This present review is designed to show how a detailed analysis of protein sequence has been combined with information on tertiary structure and biochemical function to uncover a new superfamily of functionally diverse proteins, the cupins, and to trace their evolution from bacteria and archaea to eukaryotes including animals and higher plants. Specifically, this path leads from small enzymes found in primitive thermophilic microbes to plant enzymes of great medical value and thence to the multimeric seed storage proteins that comprise the major part of the human diet.

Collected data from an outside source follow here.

(* ===== verification/DaemonConnection.v ===== *)
(** * DaemonConnection: the daemon's end of the socket, and the two ends together

    Models [client/daemon/daemonlocalserverconnection.cpp]: the dispatch of a
    client's command on the daemon and the messages written back.  The last part
    runs the client's controller on the daemon's replies. *)
From S2P Require Import Prelude Text Json IpAddress InterfaceConfig Qt DaemonConfig Daemon Wire LocalSocketController.

(** ** State *)
Record Connection := mkConnection {
  daemon : Daemon.Daemon;
  written : list (gmap string json);
}.

#[local] Abbreviation K := (stM Connection).

Definition reply (o : gmap string json) : K unit :=
  modify (λ k, mkConnection (daemon k) (written k ++ [o])).

(** ** Messages *)
Definition message_connected (pubkey : string) : gmap string json :=
  <["pubkey" := JString pubkey]> (<["type" := JString "connected"]> ∅).
Definition message_disconnected : gmap string json := typed "disconnected".
Definition message_backendFailure (err : Z) : gmap string json :=
  <["errorCode" := JInt err]> (<["type" := JString "backendFailure"]> ∅).
Definition message_logs (logs : string) : gmap string json :=
  <["logs" := JString logs]> (<["type" := JString "logs"]> ∅).

(** The daemon's signals connected to the connection's slots. *)
Definition forwarded (e : event) : option (gmap string json) :=
  match e with
  | Emitted (connected pubkey) => Some (message_connected pubkey)
  | Emitted disconnected => Some message_disconnected
  | _ => None
  end.

(** A daemon operation, its signals delivered as they are emitted. *)
Definition on_daemon {A} (m : stM Daemon.Daemon A) : K A := λ k,
  let '(a, d) := m (daemon k) in
  (a, mkConnection d (written k ++ omap forwarded (drop (length (log (daemon k))) (log d)))).

(** ** Dispatch *)
Section dispatch.
Context {Q : Qt} {P : Platform} {C : JsonCodec} (os : platform).

(** [Daemon::logs()] is empty. *)
Definition daemon_logs : string := "".

(** The configuration of a command, with [m_hopType] and [m_killSwitchEnabled]
    as the stack left them. *)
Definition command_activate (h : HopType) (ks : bool) (obj : gmap string json) : K unit :=
  match parseConfig os obj (new_config h ks) with
  | None => reply message_disconnected
  | Some config =>
      ok ← on_daemon (Daemon.activate config);
      if negb (ok : bool) then reply message_disconnected else mret tt
  end.

Definition command_status : K unit :=
  obj ← on_daemon getStatus;
  reply (<["type" := JString "status"]> obj).

Definition parse_type (h : HopType) (ks : bool) (type : string) (obj : gmap string json) : K unit :=
  if String.eqb type "logs" then reply (message_logs "")
  else if String.eqb type "activate" then command_activate h ks obj
  else if String.eqb type "deactivate" then discard (on_daemon (Daemon.deactivate true))
  else if String.eqb type "status" then command_status
  else if String.eqb type "logs"
  then reply (message_logs (replace_char newline (Ascii.ascii_of_nat 124) daemon_logs))
  else mret tt.

Definition parseCommand (h : HopType) (ks : bool) (data : string) : K unit :=
  match fromJson data with
  | Some (JObject obj) =>
      match value obj "type" with
      | Some (JString type) => parse_type h ks type obj
      | _ => mret tt
      end
  | _ => mret tt
  end.

(** [readData]: the complete lines, each dispatched. *)
Definition readData (h : HopType) (ks : bool) (buffer : string) (chunks : list string) :
    K (option string) :=
  match server_readData buffer chunks with
  | Some (cs, rest) => _ ← for_each cs (parseCommand h ks); mret (Some rest)
  | None => mret None
  end.
End dispatch.

(** ** An activation never signals [disconnected] itself *)
Definition not_disconnected (e : event) : Prop := e ≠ Emitted disconnected.

Section no_disconnected.
Context {Q : Qt} {P : Platform}.

Ltac silent :=
  steps_tac; first
    [ apply grows_silent; reflexivity
    | apply grows_call; done
    | apply grows_logged; discriminate
    | intros ?; eexists [_]; split; [reflexivity|by repeat constructor]
    | idtac ].

Lemma silent_add ip : steps (grows not_disconnected) (addExclusionRoute ip).
Proof. unfold addExclusionRoute. silent. Qed.
Lemma silent_del ip : steps (grows not_disconnected) (delExclusionRoute ip).
Proof. unfold delExclusionRoute. silent. Qed.
Lemma silent_clear : steps (grows not_disconnected) clear_exclusions.
Proof. unfold clear_exclusions. silent. Qed.

Lemma silent_deactivate : steps (grows not_disconnected) (Daemon.deactivate false).
Proof. pose proof silent_clear. unfold Daemon.deactivate. silent. Qed.

Lemma silent_switch c : steps (grows not_disconnected) (activate_switch c).
Proof.
  pose proof silent_add. pose proof silent_del.
  unfold activate_switch, switchServer, maybeUpdateResolvers, established. silent; auto.
Qed.
Lemma silent_new c : steps (grows not_disconnected) (activate_new c).
Proof.
  pose proof silent_add.
  unfold activate_new, query_interface, maybeUpdateResolvers, established. silent; auto.
Qed.

Lemma silent_activate_fuel n c : steps (grows not_disconnected) (activate_fuel n c).
Proof.
  revert c. induction n as [|n IH]; intros c; cbn [activate_fuel]; [silent|].
  unfold activate_body. pose proof (IH c). pose proof silent_deactivate.
  pose proof (silent_switch c). pose proof (silent_new c). silent.
Qed.
End no_disconnected.

Lemma forwarded_disconnected l :
  Forall not_disconnected l → message_disconnected ∉ omap forwarded l.
Proof.
  intros Hl Hin. apply list_elem_of_omap in Hin as (e & He & Hf). rewrite Forall_forall in Hl.
  specialize (Hl e He). destruct e as [| | |[]]; try done.
Qed.

Lemma on_daemon_run {A} (m : stM Daemon.Daemon A) k ok d' new :
  m (daemon k) = (ok, d') → log d' = log (daemon k) ++ new →
  on_daemon m k = (ok, mkConnection d' (written k ++ omap forwarded new)).
Proof.
  intros Hm Hl. unfold on_daemon. rewrite Hm, Hl. by rewrite drop_app_length.
Qed.

(** The client's controller that has just connected. *)
Definition controller_connected : Controller :=
  mkController eInitializing 0 false None None [ConnectToServer].
Definition controller_ready (device : qstring) : Controller := mkController eReady 0 false device None [].

(** ** Properties *)

(** The client learns the outcome of its activation request: the daemon
    writes a [disconnected] message exactly when the request is refused or the
    activation fails. *)
Theorem activation_failure_reported `{Qt} `{Platform} os h ks obj k :
  let k' := (command_activate os h ks obj k).2 in
  ∃ new, written k' = written k ++ new ∧
    (message_disconnected ∈ new ↔
     ∀ config, parseConfig os obj (new_config h ks) = Some config →
               (Daemon.activate config (daemon k)).1 = false).
Proof.
  cbv zeta. unfold command_activate.
  destruct (parseConfig os obj (new_config h ks)) as [config|].
  2: { exists [message_disconnected]. split; [done|]. split; [done|]. intros _. left. }
  destruct (silent_activate_fuel 2 config (daemon k)) as (new & Hl & Hn).
  destruct (activate_fuel 2 config (daemon k)) as [ok d'] eqn:E. cbn in Hl.
  rewrite bind_run. rewrite (on_daemon_run (Daemon.activate config) k ok d' new E Hl). cbn [fst snd].
  change (activate_fuel 2 config (daemon k)) with (Daemon.activate config (daemon k)) in E.
  apply forwarded_disconnected in Hn. destruct ok; cbn [negb].
  - exists (omap forwarded new). split; [done|]. split; [done|].
    intros Hc. specialize (Hc config eq_refl). by rewrite E in Hc.
  - exists (omap forwarded new ++ [message_disconnected]). rewrite app_assoc. split; [done|].
    split.
    + intros _ config' [= <-]. by rewrite E.
    + intros _. apply elem_of_app. right. by apply list_elem_of_singleton.
Qed.

(** ** Status, from the daemon to the client *)
Definition established_with (c : ConnectionState) (st : PeerStatus) (d : Daemon.Daemon) `{Platform} : Prop :=
  interfaceExists (log d) = true ∧
  (∃ h l, connections d = (h, c) :: l) ∧
  List.find (is_peer_of c) (getPeerStatus (log d ++ [AskedInterface])) = Some st.

Lemma getStatus_established `{Qt} `{Platform} c st d :
  established_with c st d → (getStatus d).1 = status_connected c st.
Proof.
  intros (Hi & (h & l & Hc) & Hf). unfold getStatus. rewrite bind_run.
  unfold query_interface. rewrite !bind_run. cbn [get fst snd mret stM_ret logged modify].
  rewrite Hi.
  assert (connections (mkDaemon (m_connections d) (m_excludedAddrSet d) (m_handshakeTimer d)
    (m_livenessTimer d) (log d ++ [AskedInterface])) = (h, c) :: l) as -> by exact Hc.
  rewrite bind_run. unfold query_peers. rewrite !bind_run. cbn [get fst snd mret stM_ret logged modify log].
  by rewrite Hf.
Qed.

(** The status message as written. *)
Definition status_message (o : gmap string json) : gmap string json := <["type" := JString "status"]> o.

Lemma command_status_written `{Qt} `{Platform} k :
  ∃ new, written (command_status k).2 = written k ++ new ++ [status_message (getStatus (daemon k)).1].
Proof.
  unfold command_status. rewrite bind_run. unfold on_daemon.
  destruct (getStatus (daemon k)) as [o d']. cbn. eexists. by rewrite app_assoc.
Qed.

Lemma status_message_other o k : k ≠ "type" → value (status_message o) k = value o k.
Proof. intros Hk. unfold status_message, value. by apply lookup_insert_ne. Qed.

(** The members of a status reply. *)
Lemma status_connected_members `{Platform} c st :
  let o := status_message (status_connected c st) in
  value o "connected" = Some (JBool true) ∧ value o "date" = Some (JString (date_toString (m_date c))) ∧
  value o "serverIpv4Gateway" = Some (JQString (m_serverIpv4Gateway (m_config c))) ∧
  value o "deviceIpv4Address" = Some (JQString (m_deviceIpv4Address (m_config c))) ∧
  value o "txBytes" = Some (JInt (m_txBytes st)) ∧ value o "rxBytes" = Some (JInt (m_rxBytes st)).
Proof.
  cbv zeta. rewrite !status_message_other by done. unfold status_connected.
  split_and!; rewrite !value_insert;
    repeat (first [rewrite decide_True by done | rewrite decide_False by done]; rewrite ?value_insert); done.
Qed.

(** A ready client shows what the daemon measured: on the status reply of an
    established connection it signals [statusUpdated] with the gateway, the
    device address and the byte counters of the peer. *)
Theorem status_shown `{Qt} `{Platform} date_of_string c st d device :
  established_with c st d →
  out (LocalSocketController.parse_type date_of_string "status" (status_message (getStatus d).1)
         (controller_ready device)).2 =
  [StatusUpdated (str (m_serverIpv4Gateway (m_config c))) (str (m_deviceIpv4Address (m_config c)))
     (inject_Z (m_txBytes st)) (inject_Z (m_rxBytes st))].
Proof.
  intros He. rewrite (getStatus_established c st d He).
  destruct (status_connected_members c st) as (_ & _ & Hg & Hd & Ht & Hr).
  unfold LocalSocketController.parse_type. rewrite bind_run. cbn [get fst snd]. cbn -[status_message].
  unfold status_ready. by rewrite Hg, Hd, Ht, Hr.
Qed.

(** A platform whose only peer is the configuration's, and a daemon on it. *)
Lemma status_shown_witness :
  ∃ d, out (LocalSocketController.parse_type (λ _, None) "status" (status_message (@getStatus live_platform d).1)
         (controller_ready None)).2 =
       [StatusUpdated "10.8.0.1" "10.8.0.2" (inject_Z 20) (inject_Z 10)].
Proof.
  exists established_daemon.
  apply (@status_shown plain_qt live_platform (λ _, None) (mkConnectionState (Some 1000) demo_config 0 0 0 0)
           (mkPeerStatus "peer" 1000 10 20) established_daemon None).
  split; [reflexivity|]. split; [|vm_compute; reflexivity].
  exists SingleHop, []. vm_compute. reflexivity.
Defined.

(** A client that connects while a tunnel awaits its handshake is never
    told: the daemon already reports [connected] and writes the invalid date as
    an empty text, which the client's first status rejects after it has become
    ready, so [initialized] is not signalled; once the handshake date is valid
    it is. *)
Theorem first_status `{Qt} `{Platform} date_of_string c st d :
  established_with c st d →
  let r := (LocalSocketController.parse_type date_of_string "status" (status_message (getStatus d).1)
              controller_connected).2 in
  m_daemonState r = eReady ∧
  out r = match date_of_string (date_toString (m_date c)) with
          | Some t => [ConnectToServer; Initialized true true (Some t)]
          | None => [ConnectToServer]
          end.
Proof.
  intros He. cbv zeta. rewrite (getStatus_established c st d He).
  destruct (status_connected_members c st) as (Hc & Hd & _).
  unfold LocalSocketController.parse_type. rewrite bind_run. cbn [get fst snd].
  change (bool_decide (m_daemonState controller_connected = eInitializing) && String.eqb "status" "status") with true.
  cbv iota. unfold status_initial. rewrite bind_run. cbv zeta.
  rewrite Hc, Hd. cbn. by destruct (date_of_string _).
Qed.

(** The daemon whose connection awaits its handshake. *)
Definition pending_daemon : Daemon.Daemon :=
  mkDaemon {[SingleHop := fresh demo_config]} ∅ true false [].

Lemma first_status_witness :
  out (LocalSocketController.parse_type (λ s, if String.eqb s "" then None else Some 0) "status"
         (status_message (@getStatus live_platform pending_daemon).1) controller_connected).2 = [ConnectToServer].
Proof.
  apply (@first_status plain_qt live_platform (λ s, if String.eqb s "" then None else Some 0) (fresh demo_config)
           (mkPeerStatus "peer" 1000 10 20) pending_daemon).
  split; [reflexivity|]. split; [|vm_compute; reflexivity].
  exists SingleHop, []. vm_compute. reflexivity.
Defined.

DEFINITION OF THE CUPIN SUPERFAMILY
|
|
|---|
The term cupin (from the Latin term "cupa," for a
small barrel or cask) has been given (64) to a
-barrel
structural domain identified in a superfamily of prokaryotic and
eukaryotic proteins that include several enzymes, as well as factors
that bind sugars and other compounds (69). This superfamily
also includes many of the storage proteins from higher plants
(20), and it was the knowledge of the three-dimensional
structures of these proteins (155, 177) that allowed the
molecular modelling of the wheat protein germin (90), an
unusual protease-resistant protein with oxalate oxidase (OXO) (EC
1.2.3.4) activity (173). The main characteristic of the
cupin domain is a two-motif sequence (69) in which motif 1 corresponds to the C and D strands and motif 2 corresponds to the G and
H strands of the unit structure of the bean storage protein phaseolin
(177). Between these two motifs (usually His containing) is
a region, containing strands E and F, that varies in length from 15 residues in many of the bacterial enzymes to more than 50 residues in
some of the storage proteins (see Fig. 1); the exact number of residues
is one diagnostic feature of each subclass of protein. The other main
diagnostic feature is the overall organization of the protein, which
can comprise either a single domain, as in the germin and germin-like
proteins (46, 200), or a duplicated, two-domain structure.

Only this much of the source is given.